Print the records below from the first line through the line containing "Definition LOGSIZE : Z := MAXOPBLOCKS * 3.", both included, word for word.

*** Data shown Section Begins ***

(* ===== verification/Log.v ===== *)
(** * kernel/log.c: the write-ahead log

    Written against the block-cache interface [BlockOps]; [lst] pairs a
    cache's state with [struct log].  A block's contents are a list of bytes,
    and the on-disk header is read and written through the layout of
    [struct logheader]: [n], then the block numbers, 4 bytes each. *)

From S2P Require Import Prelude Sleeplock Bio BioSpec.

Definition MAXOPBLOCKS : Z := 10.
Definition LOGSIZE : Z := MAXOPBLOCKS * 3.

(** 32-bit words inside a block. *)
Definition get32 (d : list Z) (off : nat) : Z := little_endian_to_Z 8 (take 4 (drop off d)).
Definition put32 (off : nat) (v : Z) (d : list Z) : list Z := splice d off (Z_to_little_endian 4 8 v).

(** An access outside an array: the C program's behaviour is undefined. *)
Definition undefined {S A} : M S A := panic "undefined behaviour".

Record log : Type := Log {
  start : Z;
  lsize : Z;
  outstanding : Z;        (* how many FS sys calls are executing *)
  committing : bool;      (* in commit(), please wait *)
  ldev : Z;
  lh_n : Z;               (* lh.n *)
  lh_block : list Z;      (* lh.block[LOGSIZE], ints *)
  lwakes : list lockid
}.
Record lst (S : Type) : Type := Lst { lb : S; lg : log }.
Arguments Lst {S} _ _.
Arguments lb {S} _.
Arguments lg {S} _.

(** The fields of [struct superblock] (kernel/fs.h). *)
Record superblock : Type := Superblock {
  sb_magic : Z; sb_size : Z; sb_nblocks : Z; sb_ninodes : Z;
  sb_nlog : Z; sb_logstart : Z; sb_inodestart : Z; sb_bmapstart : Z
}.

Definition log_lock : lockid := ("log"%string, 0).
Definition chan_log : lockid := ("log"%string, 1).

Section log.
Context {T H : Type} {BO : BlockOps T H}.

Definition cache {A} (m : M T A) : M (lst T) A := zoom lb (fun x s => Lst x (lg s)) m.
Definition upd_log (f : log -> log) (s : lst T) : lst T := Lst (lb s) (f (lg s)).
Definition set_lh (n : Z) (bs : list Z) (l : log) : log :=
  Log (start l) (lsize l) (outstanding l) (committing l) (ldev l) n bs (lwakes l).
Definition set_out (o : Z) (c : bool) (l : log) : log :=
  Log (start l) (lsize l) o c (ldev l) (lh_n l) (lh_block l) (lwakes l).
Definition lwakeup (c : lockid) : M (lst T) unit := modify (upd_log (fun l =>
  Log (start l) (lsize l) (outstanding l) (committing l) (ldev l) (lh_n l) (lh_block l) (c :: lwakes l))).
(** [bread(dev, n)] with an [int] block number. *)
Definition lread (dv : Z) (bn : Z) : M (lst T) H := cache (b_read (u32 dv) (u32 bn)).
Definition ldata (b : H) : M (lst T) (list Z) := gets (fun s => b_data (lb s) b).
Definition lset (b : H) (f : list Z -> list Z) : M (lst T) unit :=
  modify (fun s => Lst (b_setdata b f (lb s)) (lg s)).

Fixpoint install_trans_loop (tails : list Z) (recovering : bool) : M (lst T) unit :=
  match tails with
  | [] => mret tt
  | tail :: tails =>
      l ← gets lg;
      lbuf ← lread (ldev l) (start l + tail + 1);
      match lh_block l !! Z.to_nat tail with
      | None => undefined
      | Some dst =>
          dbuf ← lread (ldev l) dst;
          d ← ldata lbuf;
          lset dbuf (fun _ => d);;
          cache (b_write dbuf);;
          when (negb recovering) (cache (b_unpin dbuf));;
          cache (b_relse lbuf);;
          cache (b_relse dbuf);;
          install_trans_loop tails recovering
      end
  end.
Definition install_trans (recovering : bool) : M (lst T) unit :=
  n ← gets (fun s => lh_n (lg s));
  install_trans_loop (seqZ 0 n) recovering.

Fixpoint read_head_loop (d : list Z) (is_ : list Z) : M (lst T) unit :=
  match is_ with
  | [] => mret tt
  | i :: is_ =>
      if negb (i <? LOGSIZE) then undefined else
      modify (upd_log (fun l =>
        set_lh (lh_n l) (<[Z.to_nat i := i32 (get32 d (Z.to_nat (4 + 4 * i)))]> (lh_block l)) l));;
      read_head_loop d is_
  end.
Definition read_head : M (lst T) unit :=
  l ← gets lg;
  b ← lread (ldev l) (start l);
  d ← ldata b;
  let n := i32 (get32 d 0) in
  modify (upd_log (fun l => set_lh n (lh_block l) l));;
  read_head_loop d (seqZ 0 n);;
  cache (b_relse b).

Fixpoint write_head_loop (b : H) (is_ : list Z) : M (lst T) unit :=
  match is_ with
  | [] => mret tt
  | i :: is_ =>
      l ← gets lg;
      match lh_block l !! Z.to_nat i with
      | None => undefined
      | Some x => lset b (put32 (Z.to_nat (4 + 4 * i)) x);; write_head_loop b is_
      end
  end.
Definition write_head : M (lst T) unit :=
  l ← gets lg;
  b ← lread (ldev l) (start l);
  lset b (put32 0 (lh_n l));;
  write_head_loop b (seqZ 0 (lh_n l));;
  cache (b_write b);;
  cache (b_relse b).

Definition recover_from_log : M (lst T) unit :=
  read_head;;
  install_trans true;;
  modify (upd_log (fun l => set_lh 0 (lh_block l) l));;
  write_head.

(** [sizeof(struct logheader)]: an int and [LOGSIZE] ints. *)
Definition sizeof_logheader : Z := 4 + 4 * LOGSIZE.

Definition initlog (dv : Z) (sb : superblock) : M (lst T) unit :=
  if BSIZE <=? sizeof_logheader then panic "initlog: too big logheader" else
  initlock log_lock;;
  modify (upd_log (fun l => Log (i32 (sb_logstart sb)) (i32 (sb_nlog sb)) (outstanding l) (committing l) dv
                                (lh_n l) (lh_block l) (lwakes l)));;
  recover_from_log.

(** [env]: what happens to the log during each successive sleep. *)
Fixpoint begin_op_loop (env : list (lst T -> lst T)) : M (lst T) (list (lst T -> lst T)) :=
  l ← gets lg;
  if committing l || (LOGSIZE <? lh_n l + (outstanding l + 1) * MAXOPBLOCKS) then
    match env with
    | [] => sleep chan_log
    | f :: env => release log_lock;; modify f;; acquire log_lock;;     (* sleep(&log, &log.lock) *)
                  begin_op_loop env
    end
  else
    modify (upd_log (fun l => set_out (outstanding l + 1) (committing l) l));;
    release log_lock;;
    mret env.
Definition begin_op (env : list (lst T -> lst T)) : M (lst T) (list (lst T -> lst T)) :=
  acquire log_lock;; begin_op_loop env.

Fixpoint write_log_loop (tails : list Z) : M (lst T) unit :=
  match tails with
  | [] => mret tt
  | tail :: tails =>
      l ← gets lg;
      to ← lread (ldev l) (start l + tail + 1);
      match lh_block l !! Z.to_nat tail with
      | None => undefined
      | Some src =>
          from ← lread (ldev l) src;
          d ← ldata from;
          lset to (fun _ => d);;
          cache (b_write to);;
          cache (b_relse from);;
          cache (b_relse to);;
          write_log_loop tails
      end
  end.
Definition write_log : M (lst T) unit :=
  n ← gets (fun s => lh_n (lg s));
  write_log_loop (seqZ 0 n).

Definition commit : M (lst T) unit :=
  n ← gets (fun s => lh_n (lg s));
  when (0 <? n)
    (write_log;;
     write_head;;
     install_trans false;;
     modify (upd_log (fun l => set_lh 0 (lh_block l) l));;
     write_head).

Definition end_op : M (lst T) unit :=
  acquire log_lock;;
  modify (upd_log (fun l => set_out (outstanding l - 1) (committing l) l));;
  l ← gets lg;
  if committing l then panic "log.committing" else
  let do_commit := outstanding l =? 0 in
  (if do_commit then modify (upd_log (set_out (outstanding l) true)) else lwakeup chan_log);;
  release log_lock;;
  when do_commit
    (commit;;
     acquire log_lock;;
     modify (upd_log (fun l => set_out (outstanding l) false l));;
     lwakeup chan_log;;
     release log_lock).

(** [for (i = 0; i < log.lh.n; i++) if (log.lh.block[i] == b->blockno) break;]
    A comparison of an [int] with a [uint] is unsigned. *)
Fixpoint absorb (blocks : list Z) (bn : Z) (i n : nat) : nat :=
  match n with
  | O => i
  | S n =>
      match blocks !! i with
      | Some x => if u32 x =? bn then i else absorb blocks bn (S i) n
      | None => i
      end
  end.

Definition log_write (b : H) : M (lst T) unit :=
  acquire log_lock;;
  l ← gets lg;
  if (LOGSIZE <=? lh_n l) || (lsize l - 1 <=? lh_n l) then panic "too big a transaction" else
  if outstanding l <? 1 then panic "log_write outside of trans" else
  bn ← gets (fun s => b_blockno (lb s) b);
  let i := absorb (lh_block l) bn 0 (Z.to_nat (lh_n l)) in
  modify (upd_log (fun l => set_lh (lh_n l) (<[i := i32 bn]> (lh_block l)) l));;
  when (Z.of_nat i =? lh_n l)
    (cache (b_pin b);;
     modify (upd_log (fun l => set_lh (lh_n l + 1) (lh_block l) l)));;
  release log_lock.

End log.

*** Data shown Section Ends ***

Response to this exercise.
(* ===== verification/Log.v ===== *)
(** * kernel/log.c: the write-ahead log

    Written against the block-cache interface [BlockOps]; [lst] pairs a
    cache's state with [struct log].  A block's contents are a list of bytes,
    and the on-disk header is read and written through the layout of
    [struct logheader]: [n], then the block numbers, 4 bytes each. *)

From S2P Require Import Prelude Sleeplock Bio BioSpec.

Definition MAXOPBLOCKS : Z := 10.
Definition LOGSIZE : Z := MAXOPBLOCKS * 3.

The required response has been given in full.